EXERCISE DETAILS: Beginning at whichever line contains "MinInt64 <= t_sec", reproduce each line of the records below word for word, ending with the last, and add nothing.

PROVIDED RECORDS:
(* ===== verification/GoTime.v ===== *)
(** * time.Time and time.Duration as the package uses them

    A [Time] is an instant (seconds since January 1, year 1, as Go's internal
    representation, and nanoseconds), an optional monotonic clock reading and a
    location. [canonicalTime] strips the last two. *)
From S2P Require Import Prelude.

Inductive Location := UTC | InLocation (name : string).

#[export] Instance Location_eq_dec : EqDecision Location.
Proof. solve_decision. Defined.

Record Time := mkTime {
  t_sec : Z;           (** int64 seconds since year 1 *)
  t_nsec : Z;          (** 0 <= nsec < 1e9 *)
  t_mono : option Z;   (** int64 monotonic reading, nanoseconds *)
  t_loc : Location
}.

#[export] Instance Time_eq_dec : EqDecision Time.
Proof. solve_decision. Defined.

(** [time.Time{}] *)
Definition zeroTime : Time := mkTime 0 0 None UTC.

Definition IsZero (t : Time) : bool := (t_sec t =? 0) && (t_nsec t =? 0).

(** Lexicographic order of instants, and Go's comparisons: two readings that
    both carry a monotonic clock are compared by it. *)
Definition instant_ltb (a b : Time) : bool :=
  (t_sec a <? t_sec b) || ((t_sec a =? t_sec b) && (t_nsec a <? t_nsec b)).

Definition Before (a b : Time) : bool :=
  match t_mono a, t_mono b with
  | Some m, Some n => m <? n
  | _, _ => instant_ltb a b
  end.

Definition After (a b : Time) : bool :=
  match t_mono a, t_mono b with
  | Some m, Some n => n <? m
  | _, _ => instant_ltb b a
  end.

Definition Equal (a b : Time) : bool :=
  match t_mono a, t_mono b with
  | Some m, Some n => m =? n
  | _, _ => (t_sec a =? t_sec b) && (t_nsec a =? t_nsec b)
  end.

(** Seconds saturate when an addition leaves the int64 range. *)
Definition add_sec (s d : Z) : Z :=
  if MaxInt64 <? s + d then MaxInt64
  else if s + d <? MinInt64 then - MaxInt64
  else s + d.

(** The wall seconds that Go can hold next to a monotonic reading: 33 bits since 1885. *)
Definition wallToInternal : Z := (1884 * 365 + 1884 / 4 - 1884 / 100 + 1884 / 400) * 86400.
Definition keeps_monotonic (sec : Z) : bool :=
  (0 <=? sec - wallToInternal) && (sec - wallToInternal <=? 2 ^ 33 - 1).

Definition Add (t : Time) (d : Z) : Time :=
  let nsec := t_nsec t + Z.rem d 1000000000 in
  let dsec := Z.quot d 1000000000 in
  let '(dsec, nsec) :=
    if 1000000000 <=? nsec then (dsec + 1, nsec - 1000000000)
    else if nsec <? 0 then (dsec - 1, nsec + 1000000000)
    else (dsec, nsec) in
  let sec := add_sec (t_sec t) dsec in
  let mono :=
    match t_mono t with
    | Some m =>
        if keeps_monotonic sec && (MinInt64 <=? m + d) && (m + d <=? MaxInt64)
        then Some (m + d) else None
    | None => None
    end in
  mkTime sec nsec mono (t_loc t).

(** [t.Sub(u)], saturating at the bounds of [time.Duration]. *)
Definition Sub (t u : Time) : Z :=
  match t_mono t, t_mono u with
  | Some m, Some n =>
      let d := i64 (m - n) in
      if (d <? 0) && (n <? m) then MaxInt64 else if (0 <? d) && (m <? n) then MinInt64 else d
  | _, _ =>
      let d := i64 (i64 ((t_sec t - t_sec u) * 1000000000) + (t_nsec t - t_nsec u)) in
      if Equal (Add u d) t then d else if Before t u then MinInt64 else MaxInt64
  end.

(** [value.Round(0).UTC()] *)
Definition canonicalTime (value : Time) : Time :=
  mkTime (t_sec value) (t_nsec value) None UTC.

(** The canonical form as a predicate. *)
Definition canonical (t : Time) : Prop := t_mono t = None /\ t_loc t = UTC.

(** ** Equality of instants, coarser than equality of representations *)

Definition same_instant (a b : Time) : Prop := t_sec a = t_sec b /\ t_nsec a = t_nsec b.

#[export] Instance same_instant_equiv : Equivalence same_instant.
Proof. split; repeat intro; unfold same_instant in *; intuition congruence. Qed.

#[export] Instance canonicalTime_proper : Proper (same_instant ==> eq) canonicalTime.
Proof. intros a b [H1 H2]. unfold canonicalTime. congruence. Qed.

#[export] Instance IsZero_proper : Proper (same_instant ==> eq) IsZero.
Proof. intros a b [H1 H2]. unfold IsZero. congruence. Qed.

Lemma canonicalTime_same t : same_instant (canonicalTime t) t.
Proof. by split. Qed.

Lemma canonicalTime_canonical t : canonical (canonicalTime t).
Proof. by split. Qed.

Lemma canonicalTime_fix t : canonical t -> canonicalTime t = t.
Proof. destruct t; unfold canonical, canonicalTime; simpl; intros [-> ->]; done. Qed.

Lemma canonicalTime_idem t : canonicalTime (canonicalTime t) = canonicalTime t.
Proof. done. Qed.

Lemma canonicalTime_zero : canonicalTime zeroTime = zeroTime.
Proof. done. Qed.

Lemma IsZero_canonicalTime t : IsZero (canonicalTime t) = IsZero t.
Proof. done. Qed.

Lemma IsZero_iff t : canonical t -> IsZero t = true <-> t = zeroTime.
Proof.
  destruct t as [s n m l]; unfold canonical, IsZero, zeroTime; simpl. intros [-> ->].
  rewrite andb_true_iff, !Z.eqb_eq. split; [intros [-> ->]; done | by intros [= -> ->]].
Qed.

(** One side without a monotonic reading: comparisons are on instants. *)
Lemma Before_canonical_r a b : canonical b -> Before a b = instant_ltb a b.
Proof. unfold Before. intros [-> _]. by destruct (t_mono a). Qed.

Lemma Before_canonical_l a b : canonical a -> Before a b = instant_ltb a b.
Proof. unfold Before. by intros [-> _]. Qed.

Lemma After_canonical_r a b : canonical b -> After a b = instant_ltb b a.
Proof. unfold After. intros [-> _]. by destruct (t_mono a). Qed.

Lemma After_canonical_l a b : canonical a -> After a b = instant_ltb b a.
Proof. unfold After. by intros [-> _]. Qed.

Lemma Before_canonicalTime_l a b : canonical b -> Before (canonicalTime a) b = Before a b.
Proof. intros H. by rewrite !Before_canonical_r. Qed.

Lemma instant_ltb_irrefl a : instant_ltb a a = false.
Proof. unfold instant_ltb. rewrite Z.ltb_irrefl, Z.eqb_refl, Z.ltb_irrefl. done. Qed.

Lemma instant_ltb_trans a b c :
  instant_ltb a b = true -> instant_ltb b c = true -> instant_ltb a c = true.
Proof. unfold instant_ltb. rewrite !orb_true_iff, !andb_true_iff. lia. Qed.

Lemma instant_leb_trans a b c :
  instant_ltb b a = false -> instant_ltb c b = false -> instant_ltb c a = false.
Proof. unfold instant_ltb. rewrite !orb_false_iff, !andb_false_iff. lia. Qed.

Lemma instant_ltb_asym a b : instant_ltb a b = true -> instant_ltb b a = false.
Proof. unfold instant_ltb. rewrite !orb_true_iff, !andb_true_iff, !orb_false_iff, !andb_false_iff. lia. Qed.

(** Adding a duration commutes with canonicalisation. *)
Lemma canonicalTime_Add t d : canonicalTime (Add (canonicalTime t) d) = canonicalTime (Add t d).
Proof. unfold Add. simpl. repeat case_match; simplify_eq; done. Qed.

Lemma Add_canonical t d : canonical t -> canonical (Add t d).
Proof. intros [Hm Hl]. unfold Add. repeat case_match; simplify_eq; split; simpl; congruence. Qed.

Create HintDb gotime.
#[export] Hint Resolve canonicalTime_canonical : gotime.
#[export] Hint Rewrite canonicalTime_idem canonicalTime_zero IsZero_canonicalTime canonicalTime_Add : gotime.

(** A canonical instant inside the int64 range. *)
Definition wf_time (t : Time) : Prop :=
  MinInt64 <= t_sec t <= MaxInt64 /\ 0 <= t_nsec t < 1000000000.

(** Without saturation an instant is its nanosecond count. *)
Definition nanos (t : Time) : Z := t_sec t * 1000000000 + t_nsec t.

Lemma nanos_ltb a b : wf_time a -> wf_time b -> instant_ltb a b = (nanos a <? nanos b).
Proof.
  unfold wf_time, instant_ltb, nanos. intros [_ Ha] [_ Hb].
  apply eq_true_iff_eq. rewrite orb_true_iff, andb_true_iff, !Z.ltb_lt, Z.eqb_eq. nia.
Qed.

(** Adding a duration moves the nanosecond count by it when the seconds stay in range. *)
Lemma nanos_Add t d :
  wf_time t -> MinInt64 * 1000000000 <= nanos t + d < (MaxInt64 + 1) * 1000000000 ->
  nanos (Add t d) = nanos t + d /\ wf_time (Add t d).
Proof.
  unfold wf_time, nanos, Add. intros [Hs Hn] Hr.
  pose proof (Z.quot_rem' d 1000000000) as Hq.
  pose proof (Z.rem_bound_abs d 1000000000 ltac:(lia)) as Hb.
  assert (Hb' : -1000000000 < Z.rem d 1000000000 < 1000000000) by lia.
  repeat case_match; simplify_eq; simpl; unfold add_sec, MaxInt64, MinInt64 in *;
    repeat case_match; bool_norm; lia.
Qed.

(** Two readings without a monotonic clock are equal when their counts are. *)
Lemma nanos_inj a b : wf_time a -> wf_time b -> nanos a = nanos b -> same_instant a b.
Proof. unfold wf_time, nanos, same_instant. lia. Qed.

(** Sub is exact on short distances. *)
Lemma Sub_exact t u d :
  t_mono t = None -> t_mono u = None -> wf_time t -> wf_time u ->
  nanos t = nanos u + d -> 0 <= d < 2 ^ 62 -> Sub t u = d.
Proof.
  intros Hmt Hmu Ht Hu Hd Hr. unfold Sub. rewrite Hmt.
  assert (He : i64 (i64 ((t_sec t - t_sec u) * 1000000000) + (t_nsec t - t_nsec u)) = d).
  { assert (Hn : (t_sec t - t_sec u) * 1000000000 + (t_nsec t - t_nsec u) = d) by (unfold nanos in *; lia).
    destruct Ht as [_ Ht], Hu as [_ Hu]. rewrite (i64_small ((t_sec t - t_sec u) * _)) by (unfold MinInt64, MaxInt64; lia).
    rewrite Hn. apply i64_small. unfold MinInt64, MaxInt64. lia. }
  rewrite He. unfold Equal. assert (Hma : t_mono (Add u d) = None).
  { unfold Add. rewrite Hmu. by repeat case_match. }
  rewrite Hma. destruct (nanos_Add u d Hu) as [Ha Hw].
  { destruct Ht as [Hts Htn]. unfold nanos in *. lia. }
  destruct (nanos_inj (Add u d) t Hw Ht ltac:(lia)) as [-> ->]. by rewrite !Z.eqb_refl.
Qed.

EXERCISE RESPONSE:
  MinInt64 <= t_sec t <= MaxInt64 /\ 0 <= t_nsec t < 1000000000.

(** Without saturation an instant is its nanosecond count. *)
Definition nanos (t : Time) : Z := t_sec t * 1000000000 + t_nsec t.

Lemma nanos_ltb a b : wf_time a -> wf_time b -> instant_ltb a b = (nanos a <? nanos b).
Proof.
  unfold wf_time, instant_ltb, nanos. intros [_ Ha] [_ Hb].
  apply eq_true_iff_eq. rewrite orb_true_iff, andb_true_iff, !Z.ltb_lt, Z.eqb_eq. nia.
Qed.

(** Adding a duration moves the nanosecond count by it when the seconds stay in range. *)
Lemma nanos_Add t d :
  wf_time t -> MinInt64 * 1000000000 <= nanos t + d < (MaxInt64 + 1) * 1000000000 ->
  nanos (Add t d) = nanos t + d /\ wf_time (Add t d).
Proof.
  unfold wf_time, nanos, Add. intros [Hs Hn] Hr.
  pose proof (Z.quot_rem' d 1000000000) as Hq.
  pose proof (Z.rem_bound_abs d 1000000000 ltac:(lia)) as Hb.
  assert (Hb' : -1000000000 < Z.rem d 1000000000 < 1000000000) by lia.
  repeat case_match; simplify_eq; simpl; unfold add_sec, MaxInt64, MinInt64 in *;
    repeat case_match; bool_norm; lia.
Qed.

(** Two readings without a monotonic clock are equal when their counts are. *)
Lemma nanos_inj a b : wf_time a -> wf_time b -> nanos a = nanos b -> same_instant a b.
Proof. unfold wf_time, nanos, same_instant. lia. Qed.

(** Sub is exact on short distances. *)
Lemma Sub_exact t u d :
  t_mono t = None -> t_mono u = None -> wf_time t -> wf_time u ->
  nanos t = nanos u + d -> 0 <= d < 2 ^ 62 -> Sub t u = d.
Proof.
  intros Hmt Hmu Ht Hu Hd Hr. unfold Sub. rewrite Hmt.
  assert (He : i64 (i64 ((t_sec t - t_sec u) * 1000000000) + (t_nsec t - t_nsec u)) = d).
  { assert (Hn : (t_sec t - t_sec u) * 1000000000 + (t_nsec t - t_nsec u) = d) by (unfold nanos in *; lia).
    destruct Ht as [_ Ht], Hu as [_ Hu]. rewrite (i64_small ((t_sec t - t_sec u) * _)) by (unfold MinInt64, MaxInt64; lia).
    rewrite Hn. apply i64_small. unfold MinInt64, MaxInt64. lia. }
  rewrite He. unfold Equal. assert (Hma : t_mono (Add u d) = None).
  { unfold Add. rewrite Hmu. by repeat case_match. }
  rewrite Hma. destruct (nanos_Add u d Hu) as [Ha Hw].
  { destruct Ht as [Hts Htn]. unfold nanos in *. lia. }
  destruct (nanos_inj (Add u d) t Hw Ht ltac:(lia)) as [-> ->]. by rewrite !Z.eqb_refl.
Qed.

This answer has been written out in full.